Every entry that appears below is to be output exactly.

Start of Block

(* ===== verification/Floats.v ===== *)
(** * IEEE-754 primitives

    Rust's [f32] and [f64] as their bit patterns ([to_bits]): a [Z] of [w]
    bits with [mw] fraction bits.  Equality, [partial_cmp], [total_cmp],
    [is_nan], [abs] and negation are computed on the bits; the four arithmetic
    operations go through the standard library's [SpecFloat] (round to nearest
    even).  The bits of a NaN result are left unspecified by Rust, so they are
    a parameter of the arithmetic. *)
From Stdlib Require Import ZArith Lia SpecFloat.
From stdpp Require Import base list.
From S2P Require Import Prelude.

Local Open Scope Z_scope.

(** Format: total width, fraction width. *)
Record FloatFormat := mkFloatFormat { width : Z; fraction : Z }.
Definition binary32 := mkFloatFormat 32 23.
Definition binary64 := mkFloatFormat 64 52.

Section Bits.
Context (fmt : FloatFormat).
Let w := width fmt.
Let mw := fraction fmt.

Definition exp_width : Z := w - 1 - mw.
Definition prec : Z := mw + 1.
Definition emax : Z := 2 ^ (exp_width - 1).
Definition emin : Z := 3 - emax - prec.

Definition float_sign (b : Z) : bool := Z.testbit b (w - 1).
Definition float_magnitude (b : Z) : Z := b mod 2 ^ (w - 1).
Definition float_inf : Z := (2 ^ exp_width - 1) * 2 ^ mw.

Definition is_nan (b : Z) : bool := float_inf <? float_magnitude b.
Definition is_zero (b : Z) : bool := float_magnitude b =? 0.

(** The integer whose order is the numerical order of non-NaN patterns. *)
Definition float_key (b : Z) : Z :=
  if float_sign b then - float_magnitude b else float_magnitude b.

(** [PartialOrd::partial_cmp] and [PartialEq::eq]. *)
Definition float_partial_cmp (a b : Z) : option comparison :=
  if is_nan a || is_nan b then None else Some (float_key a ?= float_key b).

Definition float_eqb (a b : Z) : bool :=
  match float_partial_cmp a b with Some Eq => true | _ => false end.

(** [total_cmp]: the sign-magnitude pattern folded into a signed integer. *)
Definition total_key (b : Z) : Z :=
  if float_sign b then - float_magnitude b - 1 else float_magnitude b.
Definition float_total_cmp (a b : Z) : comparison := total_key a ?= total_key b.

(** [abs] clears the sign bit, unary minus flips it. *)
Definition float_abs (b : Z) : Z := float_magnitude b.
Definition float_neg (b : Z) : Z :=
  if float_sign b then float_magnitude b else float_magnitude b + 2 ^ (w - 1).

Definition to_spec (b : Z) : spec_float :=
  let s := float_sign b in
  let e := float_magnitude b / 2 ^ mw in
  let m := b mod 2 ^ mw in
  if e =? 0 then
    match m with Zpos p => S754_finite s p emin | _ => S754_zero s end
  else if e =? 2 ^ exp_width - 1 then
    if m =? 0 then S754_infinity s else S754_nan
  else
    match m + 2 ^ mw with Zpos p => S754_finite s p (e - 1 + emin) | _ => S754_nan end.

Definition sign_bit (s : bool) : Z := if s then 2 ^ (w - 1) else 0.

Definition of_spec (nan : Z) (f : spec_float) : Z :=
  match f with
  | S754_zero s => sign_bit s
  | S754_infinity s => sign_bit s + float_inf
  | S754_nan => nan
  | S754_finite s m e =>
      if Zpos m <? 2 ^ mw then sign_bit s + Zpos m
      else sign_bit s + (e - emin + 1) * 2 ^ mw + (Zpos m - 2 ^ mw)
  end.

Definition float_add (nan a b : Z) : Z := of_spec nan (SFadd prec emax (to_spec a) (to_spec b)).
Definition float_sub (nan a b : Z) : Z := of_spec nan (SFsub prec emax (to_spec a) (to_spec b)).
Definition float_mul (nan a b : Z) : Z := of_spec nan (SFmul prec emax (to_spec a) (to_spec b)).
Definition float_div (nan a b : Z) : Z := of_spec nan (SFdiv prec emax (to_spec a) (to_spec b)).
End Bits.

(** [f64::from(f32)]: exact on every value. *)
Definition f64_of_f32 (nan b : Z) : Z :=
  match to_spec binary32 b with
  | S754_finite s m e =>
      let '(m', e') := shl_align m e (e - (52 - Z.log2 (Zpos m))) in
      if e' <? emin binary64 then of_spec binary64 nan (S754_finite s m e)
      else of_spec binary64 nan (S754_finite s m' e')
  | f => of_spec binary64 nan f
  end.

Example f32_one_plus_one : float_add binary32 0 0x3f800000 0x3f800000 = 0x40000000.
Proof. vm_compute. reflexivity. Qed.
Example f32_third : float_div binary32 0 0x3f800000 0x40400000 = 0x3eaaaaab.
Proof. vm_compute. reflexivity. Qed.
Example f64_tenth_sum :
  float_add binary64 0 0x3fb999999999999a 0x3fc999999999999a = 0x3fd3333333333334.
Proof. vm_compute. reflexivity. Qed.
Example f32_widen_subnormal : f64_of_f32 0 1 = 0x36a0000000000000.
Proof. vm_compute. reflexivity. Qed.
Example f32_widen : f64_of_f32 0 0x3dcccccd = 0x3fb99999a0000000.
Proof. vm_compute. reflexivity. Qed.

(** ** Order laws *)
Section Laws.
Context (fmt : FloatFormat).

Lemma float_eqb_sym a b : float_eqb fmt a b = float_eqb fmt b a.
Proof.
  unfold float_eqb, float_partial_cmp. rewrite orb_comm.
  destruct (_ || _); [done|]. rewrite Z.compare_antisym. by destruct (_ ?= _).
Qed.

Lemma float_eqb_trans a b c :
  float_eqb fmt a b = true -> float_eqb fmt b c = true -> float_eqb fmt a c = true.
Proof.
  unfold float_eqb, float_partial_cmp.
  destruct (is_nan fmt a), (is_nan fmt b), (is_nan fmt c); simpl; try done.
  destruct (Z.compare_spec (float_key fmt a) (float_key fmt b)) as [->| |]; try done.
Qed.

Lemma float_eqb_refl a : is_nan fmt a = false -> float_eqb fmt a a = true.
Proof. unfold float_eqb, float_partial_cmp. intros ->. simpl. by rewrite Z.compare_refl. Qed.

Lemma float_eqb_not_nan a b : float_eqb fmt a b = true -> is_nan fmt a = false /\ is_nan fmt b = false.
Proof. unfold float_eqb, float_partial_cmp. by destruct (is_nan fmt a), (is_nan fmt b). Qed.

Lemma float_total_cmp_refl a : float_total_cmp fmt a a = Eq.
Proof. apply Z.compare_refl. Qed.

Lemma float_total_cmp_sym a b : float_total_cmp fmt a b = CompOpp (float_total_cmp fmt b a).
Proof. apply Z.compare_antisym. Qed.

Lemma float_magnitude_nonneg a : 0 < width fmt -> 0 <= float_magnitude fmt a.
Proof. intros H. unfold float_magnitude. apply Z.mod_pos_bound. apply Z.pow_pos_nonneg; lia. Qed.

Lemma float_eqb_key a b :
  float_eqb fmt a b = true -> float_key fmt a = float_key fmt b.
Proof.
  unfold float_eqb, float_partial_cmp.
  destruct (_ || _); [done|]. destruct (Z.compare_spec (float_key fmt a) (float_key fmt b)); done.
Qed.
End Laws.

End of Block

## Task output
(* ===== verification/Floats.v ===== *)
(** * IEEE-754 primitives

    Rust's [f32] and [f64] as their bit patterns ([to_bits]): a [Z] of [w]
    bits with [mw] fraction bits.  Equality, [partial_cmp], [total_cmp],
    [is_nan], [abs] and negation are computed on the bits; the four arithmetic
    operations go through the standard library's [SpecFloat] (round to nearest
    even).  The bits of a NaN result are left unspecified by Rust, so they are
    a parameter of the arithmetic. *)
From Stdlib Require Import ZArith Lia SpecFloat.
From stdpp Require Import base list.
From S2P Require Import Prelude.

Local Open Scope Z_scope.

(** Format: total width, fraction width. *)
Record FloatFormat := mkFloatFormat { width : Z; fraction : Z }.
Definition binary32 := mkFloatFormat 32 23.
Definition binary64 := mkFloatFormat 64 52.

Section Bits.
Context (fmt : FloatFormat).
Let w := width fmt.
Let mw := fraction fmt.

Definition exp_width : Z := w - 1 - mw.
Definition prec : Z := mw + 1.
Definition emax : Z := 2 ^ (exp_width - 1).
Definition emin : Z := 3 - emax - prec.

Definition float_sign (b : Z) : bool := Z.testbit b (w - 1).
Definition float_magnitude (b : Z) : Z := b mod 2 ^ (w - 1).
Definition float_inf : Z := (2 ^ exp_width - 1) * 2 ^ mw.

Definition is_nan (b : Z) : bool := float_inf <? float_magnitude b.
Definition is_zero (b : Z) : bool := float_magnitude b =? 0.

(** The integer whose order is the numerical order of non-NaN patterns. *)
Definition float_key (b : Z) : Z :=
  if float_sign b then - float_magnitude b else float_magnitude b.

(** [PartialOrd::partial_cmp] and [PartialEq::eq]. *)
Definition float_partial_cmp (a b : Z) : option comparison :=
  if is_nan a || is_nan b then None else Some (float_key a ?= float_key b).

Definition float_eqb (a b : Z) : bool :=
  match float_partial_cmp a b with Some Eq => true | _ => false end.

(** [total_cmp]: the sign-magnitude pattern folded into a signed integer. *)
Definition total_key (b : Z) : Z :=
  if float_sign b then - float_magnitude b - 1 else float_magnitude b.
Definition float_total_cmp (a b : Z) : comparison := total_key a ?= total_key b.

(** [abs] clears the sign bit, unary minus flips it. *)
Definition float_abs (b : Z) : Z := float_magnitude b.
Definition float_neg (b : Z) : Z :=
  if float_sign b then float_magnitude b else float_magnitude b + 2 ^ (w - 1).

Definition to_spec (b : Z) : spec_float :=
  let s := float_sign b in
  let e := float_magnitude b / 2 ^ mw in
  let m := b mod 2 ^ mw in
  if e =? 0 then
    match m with Zpos p => S754_finite s p emin | _ => S754_zero s end
  else if e =? 2 ^ exp_width - 1 then
    if m =? 0 then S754_infinity s else S754_nan
  else
    match m + 2 ^ mw with Zpos p => S754_finite s p (e - 1 + emin) | _ => S754_nan end.

Definition sign_bit (s : bool) : Z := if s then 2 ^ (w - 1) else 0.

Definition of_spec (nan : Z) (f : spec_float) : Z :=
  match f with
  | S754_zero s => sign_bit s
  | S754_infinity s => sign_bit s + float_inf
  | S754_nan => nan
  | S754_finite s m e =>
      if Zpos m <? 2 ^ mw then sign_bit s + Zpos m
      else sign_bit s + (e - emin + 1) * 2 ^ mw + (Zpos m - 2 ^ mw)
  end.

Definition float_add (nan a b : Z) : Z := of_spec nan (SFadd prec emax (to_spec a) (to_spec b)).
Definition float_sub (nan a b : Z) : Z := of_spec nan (SFsub prec emax (to_spec a) (to_spec b)).
Definition float_mul (nan a b : Z) : Z := of_spec nan (SFmul prec emax (to_spec a) (to_spec b)).
Definition float_div (nan a b : Z) : Z := of_spec nan (SFdiv prec emax (to_spec a) (to_spec b)).
End Bits.

(** [f64::from(f32)]: exact on every value. *)
Definition f64_of_f32 (nan b : Z) : Z :=
  match to_spec binary32 b with
  | S754_finite s m e =>
      let '(m', e') := shl_align m e (e - (52 - Z.log2 (Zpos m))) in
      if e' <? emin binary64 then of_spec binary64 nan (S754_finite s m e)
      else of_spec binary64 nan (S754_finite s m' e')
  | f => of_spec binary64 nan f
  end.

Example f32_one_plus_one : float_add binary32 0 0x3f800000 0x3f800000 = 0x40000000.
Proof. vm_compute. reflexivity. Qed.
Example f32_third : float_div binary32 0 0x3f800000 0x40400000 = 0x3eaaaaab.
Proof. vm_compute. reflexivity. Qed.
Example f64_tenth_sum :
  float_add binary64 0 0x3fb999999999999a 0x3fc999999999999a = 0x3fd3333333333334.
Proof. vm_compute. reflexivity. Qed.
Example f32_widen_subnormal : f64_of_f32 0 1 = 0x36a0000000000000.
Proof. vm_compute. reflexivity. Qed.
Example f32_widen : f64_of_f32 0 0x3dcccccd = 0x3fb99999a0000000.
Proof. vm_compute. reflexivity. Qed.

(** ** Order laws *)
Section Laws.
Context (fmt : FloatFormat).

Lemma float_eqb_sym a b : float_eqb fmt a b = float_eqb fmt b a.
Proof.
  unfold float_eqb, float_partial_cmp. rewrite orb_comm.
  destruct (_ || _); [done|]. rewrite Z.compare_antisym. by destruct (_ ?= _).
Qed.

Lemma float_eqb_trans a b c :
  float_eqb fmt a b = true -> float_eqb fmt b c = true -> float_eqb fmt a c = true.
Proof.
  unfold float_eqb, float_partial_cmp.
  destruct (is_nan fmt a), (is_nan fmt b), (is_nan fmt c); simpl; try done.
  destruct (Z.compare_spec (float_key fmt a) (float_key fmt b)) as [->| |]; try done.
Qed.

Lemma float_eqb_refl a : is_nan fmt a = false -> float_eqb fmt a a = true.
Proof. unfold float_eqb, float_partial_cmp. intros ->. simpl. by rewrite Z.compare_refl. Qed.

Lemma float_eqb_not_nan a b : float_eqb fmt a b = true -> is_nan fmt a = false /\ is_nan fmt b = false.
Proof. unfold float_eqb, float_partial_cmp. by destruct (is_nan fmt a), (is_nan fmt b). Qed.

Lemma float_total_cmp_refl a : float_total_cmp fmt a a = Eq.
Proof. apply Z.compare_refl. Qed.

Lemma float_total_cmp_sym a b : float_total_cmp fmt a b = CompOpp (float_total_cmp fmt b a).
Proof. apply Z.compare_antisym. Qed.

Lemma float_magnitude_nonneg a : 0 < width fmt -> 0 <= float_magnitude fmt a.
Proof. intros H. unfold float_magnitude. apply Z.mod_pos_bound. apply Z.pow_pos_nonneg; lia. Qed.

Lemma float_eqb_key a b :
  float_eqb fmt a b = true -> float_key fmt a = float_key fmt b.
Proof.
  unfold float_eqb, float_partial_cmp.
  destruct (_ || _); [done|]. destruct (Z.compare_spec (float_key fmt a) (float_key fmt b)); done.
Qed.
End Laws.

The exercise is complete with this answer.